2020'li yıllar...
Ne kadar uğursuzluk,
Ne kadar felaket,
Ne kadar olumsuzluk varsa, hepsini yaşattı bize...
2020'yi hatırlayın,
Bir tarafta seller,
Bir tarafta orman yangınları...
Binlerce hektar ormanlık alan gözlerimizin önünde yanıp, kül oldu...
Derken Ekim ayında İzmir Depremi...
2021-2022, zaten pandemiyle geçti...
Günlerce evlerde hapis kaldık...
İki kişi bir araya gelmekten korktuk, ne lokanta, ne sinema, ne tiyatro...
Büyük bir panik halinde, ölen insanların istatistiklerine kulak kabarttık...

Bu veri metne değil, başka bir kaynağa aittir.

(** Options are applied in the order given: the
    last [WithDB] and the last [WithAddress] win, and every
    [WithMiddleware] appends its middleware, so the middlewares of the
    configuration are in the order of the options; with no option the
    address is :8080 and there is no database. *)
Theorem apply_options c opts (db : option Conn) a ms :
  cfg_db (apply c (opts ++ [WithDB db])) = db /\
  addr (apply c (opts ++ [WithAddress a])) = a /\
  middleware (apply c (WithMiddleware <$> ms)) = middleware c ++ ms /\
  apply newConfig [] = mkConfig (@None Conn) ":8080" (@nil M).
Proof.
  rewrite !apply_snoc. repeat split.
  revert c. induction ms as [|m ms IH]; intros c; csimpl; [by rewrite app_nil_r|].
  unfold apply in *. rewrite IH. simpl. by rewrite <- app_assoc.
Qed.

End option_theorems.

(** ** Registration *)

Section app_theorems.
Context {Conn DB M H : Type} `{Migrator DB}.
Implicit Types (a : App Conn M H) (st : Store) (dbst : DB) (models : list any).

(** The descriptor of each model is cached by the parser and the
    application's registry has, under the name of that descriptor, a
    descriptor of that name. *)
Definition registered a st (model : any) : Prop :=
  exists t p m, resolve model = Ok t /\
    Parse.registry st !! type_String t = Some p /\ deref st p = Some m /\
    described (type_String t) m /\
    exists q m', registry a !! emName m = Some q /\ deref st q = Some m' /\
                 emName m' = emName m.

Lemma registered_mono a st a' st' model :
  registered a st model ->
  heap st `prefix_of` heap st' ->
  (forall key p, Parse.registry st !! key = Some p -> Parse.registry st' !! key = Some p) ->
  (forall name q, registry a !! name = Some q ->
     exists q' m', registry a' !! name = Some q' /\
                   ((q' = q) \/ (deref st' q' = Some m' /\ emName m' = name))) ->
  registered a' st' model.
Proof.
  intros (t & p & m & Hr & Hp & Hm & Hd & q & m' & Hq & Hm' & Hn) Hpre Hkeep Hreg.
  assert (forall i x, deref st i = Some x -> deref st' i = Some x) as Hderef.
  { intros i x Hi. unfold deref in *. by eapply prefix_lookup_Some. }
  exists t, p, m. repeat split; auto.
  destruct (Hreg _ _ Hq) as (q' & m'' & Hq' & [->|[? ?]]); eauto 10.
Qed.

(** Registration changes nothing of the application but its registry. *)
Lemma register_models_frame models a st dbst err a' st' dbst' :
  register_models models a st dbst = Ok (err, a', st', dbst') ->
  db a' = db a /\ router a' = router a /\ cfg a' = cfg a.
Proof.
  revert a st dbst. induction models as [|model rest IH]; intros a st dbst; simpl.
  { by intros [= <- <- <- <-]. }
  destruct (Parse model st) as [[[p [perr|]] st1]|]; [by intros [= <- <- <- <-]| |done].
  cbn [mbind outcome_bind].
  destruct (AutoMigrate model dbst) as [dbst1 [merr|]]; [by intros [= <- <- <- <-]|].
  destruct (deref st1 p); [|done]. by intros (-> & -> & ->)%IH.
Qed.

Lemma register_models_inv models a st dbst err a' st' dbst' :
  wf_store st ->
  register_models models a st dbst = Ok (err, a', st', dbst') ->
  wf_store st' /\ heap st `prefix_of` heap st' /\
  (forall key p, Parse.registry st !! key = Some p -> Parse.registry st' !! key = Some p) /\
  (forall name q, registry a !! name = Some q ->
     exists q' m', registry a' !! name = Some q' /\
                   ((q' = q) \/ (deref st' q' = Some m' /\ emName m' = name))) /\
  (err = nil_error -> Forall (registered a' st') models).
Proof.
  revert a st dbst. induction models as [|model rest IH]; intros a st dbst Hwf; simpl.
  { intros [= <- <- <- <-]. do 3 (split; [done|]). split; [|done].
    intros name q Hq. exists q, (new_meta (TBasic BBool)). auto. }
  destruct (Parse model st) as [[[p perr] st1]|] eqn:HP; [|done]. cbn [mbind outcome_bind].
  destruct (Parse_returns _ _ _ _ _ Hwf HP) as (-> & Hwf1 & Hpre1 & t & m & Hr & Hc & Hm & Hd).
  destruct (AutoMigrate model dbst) as [dbst1 [merr|]] eqn:HA.
  { intros [= <- <- <- <-]. split; [done|]. split; [done|].
    split; [eauto using Parse_keeps|]. split; [|done].
    intros name q Hq. exists q, m. eauto. }
  rewrite Hm. intros Hrest.
  destruct (IH _ _ _ Hwf1 Hrest) as (Hwf' & Hpre' & Hkeep & Hreg & Hall).
  simpl in *. repeat split; [done|by etrans|..].
  - eauto using Parse_keeps.
  - intros name q Hq. destruct (decide (name = emName m)) as [->|Hne].
    + destruct (Hreg (emName m) p) as (q' & m' & Hq' & Hcase); [by rewrite lookup_insert_eq|].
      destruct Hcase as [->|[? ?]]; [exists p, m|exists q', m']; (split; [done|right]);
        [|done].
      split; [|done]. unfold deref in *. by eapply prefix_lookup_Some.
    + apply Hreg. by rewrite lookup_insert_ne.
  - intros Herr. constructor; [|by apply Hall].
    apply (registered_mono (mkApp (db a) (router a) (cfg a) (<[emName m := p]> (registry a))) st1);
      [|done..].
    exists t, p, m. repeat split; auto. exists p, m. simpl. by rewrite lookup_insert_eq.
Qed.

(** C25. When [Register] returns nil on a store
    that satisfies the parser's invariant, every model has its
    descriptor cached by the parser under the printed name of its type,
    and the application's registry has a descriptor of the same entity
    name under that name; the store still satisfies the invariant and
    the database handle, the router and the configuration of the
    application are unchanged. *)
Theorem Register_registers models a st dbst a' st' dbst' :
  wf_store st ->
  Register models a st dbst = Ok (nil_error, a', st', dbst') ->
  Forall (registered a' st') models /\ wf_store st' /\
  db a' = db a /\ router a' = router a /\ cfg a' = cfg a.
Proof.
  intros Hwf. unfold Register. case_bool_decide; [done|]. intros Hreg.
  destruct (register_models_frame _ _ _ _ _ _ _ _ Hreg) as (? & ? & ?).
  apply register_models_inv in Hreg as (? & _ & _ & _ & Hall); auto.
Qed.

(** Without a database, [Register] returns
    the error database not configured, whatever the models: no model is
    parsed, so even a nil model does not panic, and nothing changes. *)
Theorem Register_without_db models a st dbst :
  db a = None ->
  Register models a st dbst
  = Ok (Some (ErrNew "database not configured: use WithDB option"), a, st, dbst).
Proof. intros Hdb. unfold Register. by rewrite bool_decide_eq_true_2. Qed.

Lemma register_models_errors models a st dbst err a' st' dbst' :
  register_models models a st dbst = Ok (Some err, a', st', dbst') ->
  exists model inner, In model models /\
    err = ErrWrap ("failed to migrate model " +:+ type_of_model model) inner.
Proof.
  revert a st dbst. induction models as [|model rest IH]; intros a st dbst; simpl; [done|].
  destruct (Parse model st) as [[[p perr] st1]|] eqn:HP; [|done]. cbn [mbind outcome_bind].
  apply Parse_Ok_inv in HP as (_ & _ & -> & _).
  destruct (AutoMigrate model dbst) as [dbst1 [merr|]].
  { intros [= <- <- <- <-]. eauto. }
  destruct (deref st1 p); [|done]. intros (model' & inner & ? & ?)%IH. eauto.
Qed.

(** The errors of [Register]: database not
    configured, or the error of a migration wrapped with the model's
    type; the parse error the code wraps never occurs, since [Parse]
    reports nothing as an error. *)
Theorem Register_errors models a st dbst err a' st' dbst' :
  Register models a st dbst = Ok (Some err, a', st', dbst') ->
  err = ErrNew "database not configured: use WithDB option" \/
  exists model inner, In model models /\
    err = ErrWrap ("failed to migrate model " +:+ type_of_model model) inner.
Proof.
  unfold Register. case_bool_decide; [intros [= <- <- <- <-]; by left|].
  intros ?%register_models_errors. by right.
Qed.

(** A model the parser accepts: a pointer to a struct. *)
Definition struct_model (model : any) : Prop :=
  exists pkg name fields v, model = Some (TPtr (TStruct pkg name fields), v).

Lemma register_models_succeeds models a st dbst :
  wf_store st -> Forall struct_model models ->
  (forall model dbst, (AutoMigrate model dbst).2 = nil_error) ->
  exists a' st' dbst', register_models models a st dbst = Ok (nil_error, a', st', dbst').
Proof.
  intros Hwf Hall Hmig. revert a st dbst Hwf.
  induction Hall as [|model rest (pkg & name & fields & v & ->) _ IH];
    intros a st dbst Hwf; simpl; [eauto|].
  destruct (Parse_struct pkg name fields v st) as (p & st1 & HP). rewrite HP.
  cbn [mbind outcome_bind].
  destruct (Parse_returns _ _ _ _ _ Hwf HP) as (_ & Hwf1 & _ & t & m & _ & _ & Hm & _).
  specialize (Hmig (Some (TPtr (TStruct pkg name fields), v)) dbst).
  destruct (AutoMigrate _ dbst) as [dbst1 merr]. simpl in Hmig. subst merr.
  rewrite Hm. by apply IH.
Qed.

(** One turn of the loop on a pointer to a struct whose package and
    name are dotless, when its migration succeeds: the descriptor goes
    into the application's registry under the name of the type. *)
Lemma register_models_struct pkg name fields v rest a st dbst :
  wf_store st -> dotless pkg = true -> dotless name = true ->
  (AutoMigrate (Some (TPtr (TStruct pkg name fields), v)) dbst).2 = nil_error ->
  exists p st1,
    wf_store st1 /\ heap st `prefix_of` heap st1 /\
    register_models (Some (TPtr (TStruct pkg name fields), v) :: rest) a st dbst
    = register_models rest
        (mkApp (db a) (router a) (cfg a) (<[name := p]> (registry a))) st1
        (AutoMigrate (Some (TPtr (TStruct pkg name fields), v)) dbst).1.
Proof.
  intros Hwf Hp Hn Hmig. simpl.
  destruct (Parse_struct pkg name fields v st) as (p & st1 & HP). rewrite HP.
  cbn [mbind outcome_bind].
  destruct (Parse_returns _ _ _ _ _ Hwf HP) as (_ & Hwf1 & Hpre & t & m & [= <-] & _ & Hm & Hd).
  destruct (AutoMigrate _ dbst) as [dbst1 merr]. simpl in Hmig. subst merr.
  rewrite Hm, (described_name pkg name fields m Hp Hn Hd). by exists p, st1.
Qed.

(** [Register] returns, without an error and without a panic, when the
    application has a database, every model is a pointer to a struct
    and no migration fails. *)
Theorem Register_succeeds models a st dbst :
  db a <> None -> wf_store st -> Forall struct_model models ->
  (forall model dbst, (AutoMigrate model dbst).2 = nil_error) ->
  exists a' st' dbst', Register models a st dbst = Ok (nil_error, a', st', dbst').
Proof.
  intros Hdb Hwf Hall Hmig. unfold Register. rewrite bool_decide_eq_false_2 by done.
  by apply register_models_succeeds.
Qed.

(** ** Start and Run *)

Section start.
Context (ListenAndServe : Server H -> error).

Günlük 200-250 insanı yitirdik...
Tamam bitti artık dedik, mutasyona uğradı dedik;
6 Şubat sabahı uyandık, büyük bir felaket olmuş, Kahramanmaraş merkezli depremde birçok şehir ve yerleşim alanı yerle bir olmuştu...
Daha ne olduğunu anlamaya çalışırken, bir kez daha sallandı bölge...
Sabaha karşı 7,7
Öğlen saatlerinde 7,6 şiddetindeydi sarsıntı...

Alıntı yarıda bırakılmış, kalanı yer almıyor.